5. Melihat hasil peta
Tahap ini merupakan tahap yang dilakukan untuk melihat hasil dari layer-layer
yang telah dihasilkan berdasarkan query dan telah dilakukan penyesuaian terhadap
style sesuai tipe layernya. Pada Geoserver untuk melihat peta sesuai layer yang telah dibuat, dapat mengakses menu Layer Preview. Namun menu ini diakses pada Geoserver, sedangkan untuk melakukan pemanggilan terhadap layer yang telah dibuat ke dalam sistem, digunakan suatu library OpenLayers atau GeoExt. Gambar 7 di bawah ini merupakan contoh tampilan peta dan query pada
Gambar 7 Tampilan peta dan query pada Geoserver.

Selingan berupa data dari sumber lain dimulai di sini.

(** [save_batch]: the events that were pending, and the machines as they are then. *)
Definition machine_save_batch (d : disk) (s : strategy) (machines : list (Machine.t * option Z))
  : step (list MachineEvent * list Machine.t) :=
  match machines with
  | [] => (Ok ([], []), d, s)
  | _ =>
      let '(r, d', s') := save_versioned_batch false d s (batch_items machines) in
      ((written ← r;
        Ok (mjoin ((λ x : Machine.t * option Z, Machine.domain_events x.1) <$> machines),
            zip_with (λ x v, x.1 <| Machine.version := v |> <| Machine.domain_events := [] |>)
              machines written)), d', s')
  end.

Definition machine_save (d : disk) (s : strategy) (machine : Machine.t) (revision : option Z)
  : step (list MachineEvent * Machine.t) :=
  let '(r, d', s') := save_versioned false d s (Machine.machine_id machine) (to_dict machine) revision in
  ((written ← r;
    Ok (Machine.domain_events machine,
        machine <| Machine.version := written |> <| Machine.domain_events := [] |>)), d', s').

Definition machine_delete (d : disk) (s : strategy) (i : string) : step unit := delete_entity false d s i.

Definition machine_exists (d : disk) (s : strategy) (i : string) : step bool := exists_entity d s i.

(** ** Rows written are rows read *)

Context (Hint_field : ∀ z, lax_int (JInt z) = Ok z).
Context (Hnull : read_moment JNull = Ok None).
Context (Hmoment : ∀ t, in_range t → read_moment (JStr (dump_moment t)) = Ok (Some t)).

Definition nonblank (s : string) : Prop := strip s = s ∧ s ≠ EmptyString.

(** The machines the aggregate's own validation lets exist, with timestamps in the
    range of [datetime]. *)
Record storable (m : Machine.t) : Prop := mk_storable {
  st_id : nonblank (Machine.machine_id m);
  st_type : nonblank (Machine.instance_type m);
  st_api : Machine.provider_api m ≠ EmptyString;
  st_created : time_ok (Machine.created_at m);
  st_launch : time_ok (Machine.launch_time m);
  st_started : time_ok (Machine.provisioning_started_at m);
  st_ended : time_ok (Machine.termination_time m)
}.

Definition reloaded (m : Machine.t) (holder : nat) : Machine.t :=
  m <| Machine.persisted_revision := holder |> <| Machine.domain_events := [] |>.

Lemma moment_roundtrip o : time_ok o → read_moment (moment o) = Ok o.
Proof. destruct o as [t|]; [apply Hmoment|done]. Qed.

Lemma make_nonblank message s : nonblank s → stripped_text message (PJson (JStr s)) = Ok s.
Proof. intros [Hs Hne]. cbn. rewrite Hs. by rewrite bool_decide_eq_false_2. Qed.

Lemma status_value (x : MachineStatus.t) : enum_field "MachineStatus" (JStr (MachineStatus.value x)) = Ok x.
Proof. exact (enum_field_value "MachineStatus" x). Qed.

Lemma nullable_written m :
  nullable_defaults (to_dict m) = to_dict m ++ [("health_checks", JList [])].
Proof. reflexivity. Qed.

Pada gambar diatas menunjukan tampilan peta disertai data hotspot tahun 2009 sesuai query yang diberikan.
4.7 Uji Query
Uji query yang pertama dilakukan untuk menguji spatio-temporal data warehouse apakah telah sesuai dengan kebutuhan dan memeriksa apakah operasi dasar OLAP berhasil diimplementasikan untuk data spasial. Query yang digunakan untuk menguji sistem ini adalah query dalam bentuk fungsi MDX. Fungsi MDX mendukung query untuk objek multidimensional dan menjalankan perintah-perintah yang mampu menghasilkan dan memanipulasi data dari objek tersebut. Pada penelitian ini, MDX yang digunakan mampu mendukung query
biasa dan query spasial. Uji query yang kedua dilakukan untuk menyeleksi wilayah atau lokasi pada peta dan hotspot pada waktu tertentu. Query ini merupakan filter yang berupa CQL (Common Query Language) dalam Geoserver.
1. Query biasa
Struktur query ini mirip dengan query database relasional, Structured Query Language (SQL). Query ini mendukung operasi dengan konsep model data logika. Ilustrasi query yang diujikan adalah sebagai berikut:
Select
{[Satelit].[Semua Satelit]} ON rows from forestfire_spatialcube
where [Waktu].[2002]
Query tersebut menampilkan jumlah hotspot dari semua satelit pada tahun 2002. Ilustrasi tampilan hasil query dapat dilihat pada Gambar 8.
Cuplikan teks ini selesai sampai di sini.